Interessant. Meine Vorstellung war mehr eine gesamtgesellschaftliche, deine bewegt sich ganz auf der Ebene eines konkreten Systems ohne den Sinn des Systems zu hinterfragen. Solche Bräuche reichen zudem in der Realität weit ins Privatleben hinein und beeinflussen dort die Einstellung gegenüber Mitmenschen.
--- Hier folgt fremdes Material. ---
Fixpoint parse_hex_body (s : string) : option bytes :=
  match s with
  | EmptyString => Some []
  | String a (String b rest) =>
      match hex_val a, hex_val b, parse_hex_body rest with
      | Some x, Some y, Some bs => Some (byte_of_N (x * 16 + y) :: bs)
      | _, _, _ => None
      end
  | String _ EmptyString => None
  end.

(** The bytes of a [0x]-prefixed hex string. *)
Definition parse_hex (s : string) : option bytes :=
  match s with
  | String "0" (String "x" rest) => parse_hex_body rest
  | _ => None
  end.

Definition startsWith_0x (s : string) : bool :=
  match s with
  | String "0" (String "x" _) => true
  | _ => false
  end.

Definition is_digit (c : ascii) : bool :=
  let n := N_of_ascii c in (48 <=? n)%N && (n <=? 57)%N.

Definition digits_value (ds : list ascii) : N :=
  fold_left (fun acc c => (acc * 10 + (N_of_ascii c - 48))%N) ds 0%N.

Fixpoint split_dot (cs : list ascii) : list ascii * option (list ascii) :=
  match cs with
  | [] => ([], None)
  | c :: rest =>
      if Ascii.eqb c "."%char then ([], Some rest)
      else let '(w, f) := split_dot rest in (c :: w, f)
  end.

(** [parseUnits(value, decimals)]: a decimal literal
    [-?[0-9]*\.?[0-9]*] with at least one digit, scaled by
    [10^decimals]; digits beyond [decimals] must be zeros. *)
Definition parseUnits (value : string) (decimals : nat) : Completion Z :=
  let cs := list_ascii_of_string value in
  let '(neg, cs') := match cs with
                     | c :: rest => if Ascii.eqb c "-"%char then (true, rest) else (false, cs)
                     | [] => (false, cs)
                     end in
  let '(whole, fopt) := split_dot cs' in
  let frac := match fopt with Some f => f | None => [] end in
  if negb (forallb is_digit whole && forallb is_digit frac)
     || Nat.eqb (length whole + length frac) 0
  then Throw (TypeError "invalid FixedNumber string value")
  else
    let padded := frac ++ repeat "0"%char (decimals - length frac) in
    if negb (forallb (fun c => Ascii.eqb c "0"%char) (skipn decimals padded))
    then Throw (Error "too many decimals for format")
    else
      let v := Z.of_N (digits_value (whole ++ firstn decimals padded)) in
      let v' := if neg then (- v)%Z else v in
      if ((- 2 ^ 511 <=? v') && (v' <? 2 ^ 511))%Z then Normal v'
      else Throw (Error "overflow").

(** ** UserOperation *)

Record UserOp : Type := mkUserOp {
  sender : address;
  nonce : string;
  callData : bytes;
  callGasLimit : string;
  verificationGasLimit : string;
  preVerificationGas : string;
  maxFeePerGas : string;
  maxPriorityFeePerGas : string;
  paymaster : address;
  paymasterData : bytes;
  signature_ : bytes;
  (** set only for a sender that is not deployed *)
  factory : option address;
  factoryData : option bytes;
}.

Definition UserOp_json (op : UserOp) : JSON :=
  obj [ ("sender", Some (json_address (sender op)));
        ("nonce", Some (JStr (nonce op)));
        ("callData", Some (json_hex (callData op)));
        ("callGasLimit", Some (JStr (callGasLimit op)));
        ("verificationGasLimit", Some (JStr (verificationGasLimit op)));
        ("preVerificationGas", Some (JStr (preVerificationGas op)));
        ("maxFeePerGas", Some (JStr (maxFeePerGas op)));
        ("maxPriorityFeePerGas", Some (JStr (maxPriorityFeePerGas op)));
        ("paymaster", Some (json_address (paymaster op)));
        ("paymasterData", Some (json_hex (paymasterData op)));
        ("signature", Some (json_hex (signature_ op)));
        ("factory", option_map json_address (factory op));
        ("factoryData", option_map json_hex (factoryData op)) ].

(** The value of a hex quantity such as ['0x5208']. *)
Definition hex_quantity (s : string) : option N :=
  match s with
  | String "0" (String "x" rest) =>
      fold_left (fun acc c =>
                   match acc, hex_val c with
                   | Some a, Some d => Some (a * 16 + d)%N
                   | _, _ => None
                   end) (list_ascii_of_string rest) (Some 0%N)
  | _ => None
  end.

(** What [getSenderAndInit] returns. *)
Record SenderInit : Type := mkSenderInit {
  si_sender : address;
  si_deployed : bool;
  si_factoryData : bytes;
  si_usedBytes32 : bool;
}.

(** [loadArtifact(path).abi] *)
Definition loadArtifact (art : option Interface) : Async Interface :=
  match art with
  | Some abi => ret abi
  | None => throw (Error "ENOENT: no such file or directory")
  end.

(** The object literal of the gasless-mint handler, followed by
    [if (!deployed) { userOp.factory = factoryAddr; userOp.factoryData = factoryData; }]. *)
Definition assemble_userOp (sender_ : address) (callData_ : bytes) (paymasterAddr : address)
           (deployed : bool) (factoryAddr : address) (factoryData_ : bytes) : UserOp :=
  let userOp :=
    mkUserOp sender_ "0x0" callData_ "0x5208" "0x989680" "0x186a0" "0x3b9aca00" "0x3b9aca00"
             paymasterAddr [] [] None None in
  if negb deployed then
    mkUserOp (sender userOp) (nonce userOp) (callData userOp) (callGasLimit userOp)
             (verificationGasLimit userOp) (preVerificationGas userOp) (maxFeePerGas userOp)
             (maxPriorityFeePerGas userOp) (paymaster userOp) (paymasterData userOp)
             (signature_ userOp) (Some factoryAddr) (Some factoryData_)
  else userOp.

(** How JavaScript tests a decoded ABI value: addresses and hex data are
    non-empty strings, integers are bigints. *)
Definition abi_truthy (v : AbiValue) : bool :=
  match v with
  | VAddress _ | VBytes32 _ | VBytes _ => true
  | VUint n => negb (Z.eqb n 0)
  | VString s => negb (String.eqb s "")
  end.

(** Serialising a decoded ABI value with [res.json]: a bigint cannot be
    serialised; [undefined] ([None]) is left out. *)
Definition abi_json (o : option AbiValue) : Completion (option JSON) :=
  match o with
  | None => Normal None
  | Some (VAddress a) => Normal (Some (json_address a))
  | Some (VUint _) => Throw (TypeError "Do not know how to serialize a BigInt")
  | Some (VBytes32 b) | Some (VBytes b) => Normal (Some (json_hex b))
  | Some (VString s) => Normal (Some (JStr s))
  end.

Section Handlers.
Context `{Primitives}.

(** [factory.getAddress(userId)] on a [Contract] object. *)
Definition contract_getAddress (ct : Contract) (userId : string) : Async MethodResult :=
  if own_getAddress then ret (Returned [VAddress (c_target ct)])
  else invoke ct "getAddress" [VString userId].

Definition accountFactoryContract (env : Env) (addr : address) : Async Contract :=
  let* abi := loadArtifact (artifact_AccountFactory env) in
  ret (mkContract addr abi None).

(** The interface built on the fly in the [bytes32] fallback. *)
Definition bytes32_iface : Interface :=
  [ mkFragment "getAddress" [TBytes32] [TAddress] true;
    mkFragment "createAccount" [TBytes32] [TAddress] false ].

(** 1) Try string signature: the body of the [try] block. *)
Definition resolve_by_string (factory_ : Contract) (userId : string) : Async SenderInit :=
  let* r := contract_getAddress factory_ userId in
  let* sender_ := as_address r in
  let* code_ := provider_getCode sender_ in
  let deployed := has_code code_ in
  let* factoryData_ :=
    (if negb deployed
     then lift (encodeFunctionData (c_abi factory_) "createAccount" [VString userId])
     else ret []) in
  ret (mkSenderInit sender_ deployed factoryData_ false).

(** 2) Fallback to bytes32 signature: the body of the [catch] block. *)
Definition resolve_by_bytes32 (sc : Scope) (factory_ : Contract) (factoryAddr : address)
           (userId : string) : Async SenderInit :=
  let* _ := ident (binds_ethers sc) "ethers" in
  let salt := keccak256 (toUtf8 userId) in
  let* found := lift (getFunction (c_abi factory_) "getAddress(bytes32)") in
  let* iface :=
    (match found with
     | Some _ => ret (c_abi factory_)
     | None => let* _ := ident (binds_ethers sc) "ethers" in ret bytes32_iface
     end) in
  let* data := lift (encodeCall iface "getAddress(bytes32)" [VBytes32 salt]) in
  let* result := provider_call factoryAddr data in
  let* vs := lift (decodeFunctionResult iface "getAddress(bytes32)" result) in
  let* sender_ := as_address (Returned (firstn 1 vs)) in
  let* code_ := provider_getCode sender_ in
  let deployed := has_code code_ in
  let* factoryData_ :=
    (if negb deployed
     then lift (encodeFunctionData iface "createAccount(bytes32)" [VBytes32 salt])
     else ret []) in
  ret (mkSenderInit sender_ deployed factoryData_ true).

Definition getSenderAndInit (sc : Scope) (env : Env) (factoryAddr : address)
           (userId : string) : Async SenderInit :=
  let* factory_ := accountFactoryContract env factoryAddr in
  try_catch (resolve_by_string factory_ userId)
            (fun _ => resolve_by_bytes32 sc factory_ factoryAddr userId).

(** *** GET /api/aa/gasless-mint/send *)

Definition accountAbi : Interface :=
  [ mkFragment "execute" [TAddress; TUint256; TBytes] [] false ].

(** The lines under [// encode mint call]. *)
Definition encode_mint_call (sc : Scope) (env : Env) (tokenAddr : address)
           (receiver amountStr : string) : Async bytes :=
  let* tokenAbi := loadArtifact (artifact_RewardToken env) in
  let* _ := ident (binds_ethers sc) "ethers" in
  let* amount := lift (parseUnits amountStr 18) in
  let* f := lift (getFunction tokenAbi "mintTo") in
  let* _ := (match f with
             | None => throw (TypeError "unknown function: mintTo")
             | Some f' =>
                 if Nat.eqb (length (f_inputs f')) 2 then ret tt
                 else throw (Error "types/values length mismatch")
             end) in
  let* to := (match parse_address receiver with
              | Some a => ret a
              | None => throw (TypeError "invalid address")
              end) in
  let* innerCall := lift (encodeFunctionData tokenAbi "mintTo" [VAddress to; VUint amount]) in
  let* _ := ident (binds_ethers sc) "ethers" in
  lift (encodeFunctionData accountAbi "execute"
                           [VAddress tokenAddr; VUint 0; VBytes innerCall]).

(** From [const reqBody] to the end of the [try] block. *)
Definition submit_userOp (bundlerUrl : string) (entryPoint : address) (userOp : UserOp)
           (receiver amountStr : string) : Async Response :=
  let* resp := fetch (mkRequest bundlerUrl "eth_sendUserOperation"
                                [UserOp_json userOp; json_address entryPoint]) in
  let* json := (match snd resp with
                | Some j => ret j
                | None => throw (mkError "SyntaxError" "Unexpected token in JSON")
                end) in
  match json with
  | JNull => throw (TypeError "Cannot read properties of null (reading 'error')")
  | _ =>
      if truthy_opt (prop json "error") then
        ret (res_status_json 400
               (obj [ ("error", Some (JStr "Bundler rejected"));
                      ("details", prop json "error");
                      ("sentUserOp", Some (UserOp_json userOp)) ]))
      else
        ret (res_json
               (obj [ ("ok", Some (JBool true));
                      ("userOpHash", prop json "result");
                      ("sender", Some (json_address (sender userOp)));
                      ("receiver", Some (JStr receiver));
                      ("amount", Some (JStr amountStr)) ]))
  end.

Definition gasless_mint_send (sc : Scope) (env : Env) (rq : Req) : Async Response :=
  catch_500
    (let user := query_or rq "user" "" in
     let receiver := query_or rq "to" "" in
     let amountStr := query_or rq "amount" "10" in
     if String.eqb user "" then ret (res_status_json 400 (error_body "missing ?user="))
     else if negb (startsWith_0x receiver)
     then ret (res_status_json 400 (error_body "bad ?to="))
     else
       match AA_FACTORY env, REWARD_TOKEN env, PAYMASTER env, ENTRYPOINT env with
       | Some factoryAddr, Some tokenAddr, Some paymasterAddr, Some entryPoint =>
           if negb (Boolean_string (BUNDLER_URL env))
           then ret (res_status_json 400 (error_body "missing env vars"))
           else
             let bundlerUrl := default "" (BUNDLER_URL env) in
             let* si := getSenderAndInit sc env factoryAddr user in
             let* callData_ := encode_mint_call sc env tokenAddr receiver amountStr in
             let userOp := assemble_userOp (si_sender si) callData_ paymasterAddr
                                           (si_deployed si) factoryAddr
                                           (si_factoryData si) in
             submit_userOp bundlerUrl entryPoint userOp receiver amountStr
       | _, _, _, _ => ret (res_status_json 400 (error_body "missing env vars"))
       end).

(** *** GET /api/aa/address *)

(** The local [safeCall]: an [eth_call] through the multi-endpoint
    reader, [null] when it fails. *)
Definition safeCall (env : Env) (to : address) (data : Call) : Async (option JSON) :=
  try_catch
    (let* r := rpc env "eth_call"
                   [JObj [("to", json_address to); ("data", json_hex (wire data))];
                    JStr "latest"] in
     ret (Some r))
    (fun _ => ret None).

(** [iface.decodeFunctionResult(key, out)[0]] for an [out] that came
    back from JSON. *)
Definition decode_first (iface : Interface) (key : string) (out : JSON)
  : Completion (option AbiValue) :=
  match out with
  | JStr s =>
      match parse_hex s with
      | Some data =>
          match decodeFunctionResult iface key data with
          | Normal vs => Normal (head vs)
          | Throw e => Throw e
          end
      | None => Throw (TypeError "invalid BytesLike value")
      end
  | _ => Throw (TypeError "invalid BytesLike value")
  end.

Definition value_truthy (o : option AbiValue) : bool :=
  match o with
  | Some v => abi_truthy v
  | None => false
  end.

Definition altIf : Interface := [ mkFragment "getAddress" [TBytes32] [TAddress] true ].

Definition both_reverted : string :=
  "Factory reverted for both signatures (string/bytes32). Check ABI or AA_FACTORY.".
So wie du es schilderst sehe ich Parallelen zu Rangordnungen im Tierreich. Es ist die Sichtbarmachung einer vorhandenen Hierarchie. Die Kenntlichmachung ist kein formal organisiertes Verfahren, sondern organisiert sich weitgehend ohne verbale Anweisung.

@bianka018:

Woher denkst du kommt die Sehnsucht das Innere nach außen hin auszudrücken? Ist das ein Maßstab dafür in welchem Maß jemand bereit ist seine Persönlichkeit zurückzustellen?
26.04.08, 00:22:41

bianka018

Zitat von 55555:
Woher denkst du kommt die Sehnsucht das Innere nach außen hin auszudrücken?

Na ja, ich muß nochmal betonen dass die "stark nach Außen wirkenden" kein "festes Inneres" haben. Oder nur sehr wenig. In ihrem Inneren herrscht ein riesengroßes Durcheinander. Das gilt es zu ordnen. Sie zeigen demzufolge nicht ihr Inneres nach Außen, weil es noch nicht als Ganzes da ist.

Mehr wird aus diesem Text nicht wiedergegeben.